Definition M (S A : Type) : Type := S -> outcome S A.

Section monad.
Context {S : Type}.

Definition ret {A} (a : A) : M S A := fun s => Ok a s.

Definition bind {A B} (m : M S A) (k : A -> M S B) : M S B := fun s =>
  match m s with
  | Ok a s' => k a s'
  | Fail f s' => Fail f s'
  end.

Definition fail {A} (f : fault) : M S A := fun s => Fail f s.

Definition gets {A} (f : S -> A) : M S A := fun s => Ok (f s) s.

Definition modify (f : S -> S) : M S unit := fun s => Ok tt (f s).

(** [assert(b)] *)
Definition assert_ (b : bool) : M S unit :=
  if b then ret tt else fail AssertFailed.

(** Follow an option, stopping with [f] on [None]. *)
Definition from_opt {A} (f : fault) (o : option A) : M S A :=
  match o with Some a => ret a | None => fail f end.

Definition when (b : bool) (m : M S unit) : M S unit :=
  if b then m else ret tt.

(** [for (i = from; i < from + n; i++) body(i)] with a fixed trip count. *)
Fixpoint for_ (n : nat) (from : Z) (body : Z -> M S unit) : M S unit :=
  match n with
  | O => ret tt
  | Datatypes.S n' => bind (body from) (fun _ => for_ n' (from + 1) body)
  end.

(** Run [body] on each element of a list, in order. *)
Fixpoint forM {A} (l : list A) (body : A -> M S unit) : M S unit :=
  match l with
  | [] => ret tt
  | x :: l' => bind (body x) (fun _ => forM l' body)
  end.
End monad.

(** A computation on a component [T] of the state [S]. *)
Definition zoom {S T A} (get : S -> T) (put : T -> S -> S) (m : M T A) : M S A := fun s =>
  match m (get s) with
  | Ok a t => Ok a (put t s)
  | Fail f t => Fail f (put t s)
  end.

Declare Scope pm_scope.
Delimit Scope pm_scope with pm.
Notation "'let!' x ':=' m 'in' k" := (bind m (fun x => k))
  (at level 10, x pattern, m at level 100, k at level 200,
   format "'[v' 'let!'  x  ':='  m  'in' '/' k ']'") : pm_scope.
Notation "m1 ;;; m2" := (bind m1 (fun _ => m2))
  (at level 199, right associativity,
   format "'[v' m1 ;;; '/' m2 ']'") : pm_scope.
#[global] Open Scope pm_scope.

(** ** Relations every run respects

    [grows R m]: a run of [m] that returns leads from a state to one related
    to it by the preorder [R].  It is closed under the operations of the
    monad; the tactic [grow] follows the text of a program. *)
Section grows.
Context {S : Type} (R : S -> S -> Prop) `{!PreOrder R}.

Definition grows {A} (m : M S A) : Prop := forall s a s', m s = Ok a s' -> R s s'.

Lemma grows_ret {A} (a : A) : grows (ret a).
Proof using PreOrder0. intros s b s' [= _ <-]. reflexivity. Qed.
Lemma grows_fail {A} f : grows (fail (A := A) f).
Proof. by intros s a s'. Qed.
Lemma grows_gets {A} (f : S -> A) : grows (gets f).
Proof using PreOrder0. intros s b s' [= _ <-]. reflexivity. Qed.
Lemma grows_modify f : (forall s, R s (f s)) -> grows (modify f).
Proof. intros H s b s' [= _ <-]. apply H. Qed.
Lemma grows_bind {A B} (m : M S A) (k : A -> M S B) : grows m -> (forall a, grows (k a)) -> grows (bind m k).
Proof using PreOrder0.
  intros Hm Hk s b s'. unfold bind. destruct (m s) as [a s1|] eqn:E; [|done]. intros E2. transitivity s1; [by eapply Hm|by eapply Hk].
Qed.
Lemma grows_assert b : grows (assert_ b).
Proof using PreOrder0. destruct b; [apply grows_ret|apply grows_fail]. Qed.
Lemma grows_from_opt {A} f (o : option A) : grows (from_opt f o).
Proof using PreOrder0. destruct o; [apply grows_ret|apply grows_fail]. Qed.
Lemma grows_when b m : grows m -> grows (when b m).
Proof using PreOrder0. intros Hm. destruct b; [done|apply grows_ret]. Qed.
Lemma grows_for n from body : (forall i, grows (body i)) -> grows (for_ n from body).
Proof using PreOrder0.
  intros Hb. revert from. induction n as [|n IH]; intros from; [apply grows_ret|]. by apply grows_bind.
Qed.
End grows.

Ltac grow := repeat first
  [ assumption | apply grows_fail | apply grows_ret; exact _ | apply grows_gets; exact _ | apply grows_assert; exact _
  | apply grows_from_opt; exact _ | apply grows_bind; [exact _| |intros ?] | apply grows_when; [exact _|]
  | apply grows_for; [exact _|intros ?]
  | match goal with |- grows _ (match ?x with _ => _ end) => destruct x end
  | apply grows_modify; intros ?; reflexivity ].

(** ** Reasoning about monadic code

    [wp m Q s]: [m], started in [s], returns and its result and final state
    satisfy [Q].  It is a total-correctness predicate: a fault falsifies it. *)
Section wp.
Context {S : Type}.

Definition wp {A} (m : M S A) (Q : A -> S -> Prop) (s : S) : Prop :=
  match m s with
  | Ok a s' => Q a s'
  | Fail _ _ => False
  end.

Lemma wp_ret {A} (a : A) (Q : A -> S -> Prop) s : Q a s -> wp (ret a) Q s.
Proof. done. Qed.

Lemma bind_run {A B} (m : M S A) (k : A -> M S B) s a s' :
  m s = Ok a s' -> bind m k s = k a s'.
Proof. unfold bind. by intros ->. Qed.

Lemma bind_fail {A B} (m : M S A) (k : A -> M S B) s f s' :
  m s = Fail f s' -> bind m k s = Fail f s'.
Proof. unfold bind. by intros ->. Qed.

Lemma wp_bind {A B} (m : M S A) (k : A -> M S B) (Q : B -> S -> Prop) s :
  wp m (fun a s' => wp (k a) Q s') s -> wp (bind m k) Q s.
Proof. unfold wp, bind. by destruct (m s). Qed.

####

◆ **Activity**: Scan the entries above. Copy each line that has the string "exact".

◆ **Response to the exercise**:
  [ assumption | apply grows_fail | apply grows_ret; exact _ | apply grows_gets; exact _ | apply grows_assert; exact _
  | apply grows_from_opt; exact _ | apply grows_bind; [exact _| |intros ?] | apply grows_when; [exact _|]
  | apply grows_for; [exact _|intros ?]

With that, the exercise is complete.